▶ [WORK ITEM]:
For every line in the records that has the word "Lemma", make a copy.

▶ [DATA FOR REVIEW]:
Lemma records_inv r rest recs : record_ok r -> Forall is_byte (record_bytes r ++ rest) ->
  is_records (record_bytes r ++ rest) recs -> exists recs', recs = r :: recs' /\ is_records rest recs'.
Proof.
  intros Hr [B1 B2]%Forall_app Hrec. destruct recs as [|r' recs]; [by destruct Hrec, r|].
  destruct Hrec as [Er Hok]. pose proof (Forall_inv Hok) as Hr'. apply Forall_inv_tail in Hok.
  change (record_bytes r ++ rest = record_bytes r' ++ mjoin (record_bytes <$> recs)) in Er.
  assert (Forall is_byte (record_bytes r' ++ mjoin (record_bytes <$> recs))) as [B1' B2']%Forall_app by (rewrite <- Er; by apply Forall_app).
  destruct (read_chunk_record r rest empty_chunk) as (n & _ & E); [done..|].
  destruct (read_chunk_record r' (mjoin (record_bytes <$> recs)) empty_chunk) as (n' & _ & E'); [done..|].
  rewrite <- Er, E in E'. injection E' as _ Ec Erest. exists recs. subst rest. split; [|by split].
  f_equal. destruct r, r'; cbn [chunk_of] in Ec; by simplify_eq.
Qed.

(** What the decoder should do with a file, given what it has seen. *)
Definition decodes (ctype : Z) (m : gmap (list Z) chunk_t) (data out : list Z) (result : res (list Z)) : Prop :=
  (exists recs, is_records data recs /\ result =
     match interp SHA1_Digest uncompress ctype (uncompressed_data <$> m) recs with Some u => Ok (out ++ u) | None => Exit_trace end) \/
  ((forall recs, ~ is_records data recs) /\ result = Exit_trace).

Lemma decodes_cons ctype m m' r rest out u result : record_ok r -> Forall is_byte (record_bytes r ++ rest) ->
  (forall recs, interp SHA1_Digest uncompress ctype (uncompressed_data <$> m) (r :: recs) =
    o ← interp SHA1_Digest uncompress ctype (uncompressed_data <$> m') recs; Some (u ++ o)) ->
  decodes ctype m' rest (out ++ u) result -> decodes ctype m (record_bytes r ++ rest) out result.
Proof.
  intros Hr Hb Hi [(recs & Hrec & ->)|[Hno ->]].
  - left. exists (r :: recs). split; [by apply records_cons|]. rewrite Hi.
    destruct (interp _ _ _ _ recs) as [o|]; cbn [mbind option_bind]; [by rewrite app_assoc|done].
  - right. split; [|done]. intros recs Hrec. destruct (records_inv r rest recs Hr Hb Hrec) as (recs' & -> & Hrec'). by apply (Hno recs').
Qed.

Lemma decodes_reject ctype m r rest out : record_ok r -> Forall is_byte (record_bytes r ++ rest) ->
  (forall recs, interp SHA1_Digest uncompress ctype (uncompressed_data <$> m) (r :: recs) = None) ->
  (exists recs, is_records rest recs) \/ (forall recs, ~ is_records rest recs) -> decodes ctype m (record_bytes r ++ rest) out Exit_trace.
Proof.
  intros Hr Hb Hi [(recs & Hrec)|Hno].
  - left. exists (r :: recs). split; [by apply records_cons|]. by rewrite Hi.
  - right. split; [|done]. intros recs Hrec. destruct (records_inv r rest recs Hr Hb Hrec) as (recs' & -> & Hrec'). by apply (Hno recs').
Qed.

▶ [FINAL ANSWER]:
Lemma records_inv r rest recs : record_ok r -> Forall is_byte (record_bytes r ++ rest) ->
Lemma decodes_cons ctype m m' r rest out u result : record_ok r -> Forall is_byte (record_bytes r ++ rest) ->
Lemma decodes_reject ctype m r rest out : record_ok r -> Forall is_byte (record_bytes r ++ rest) ->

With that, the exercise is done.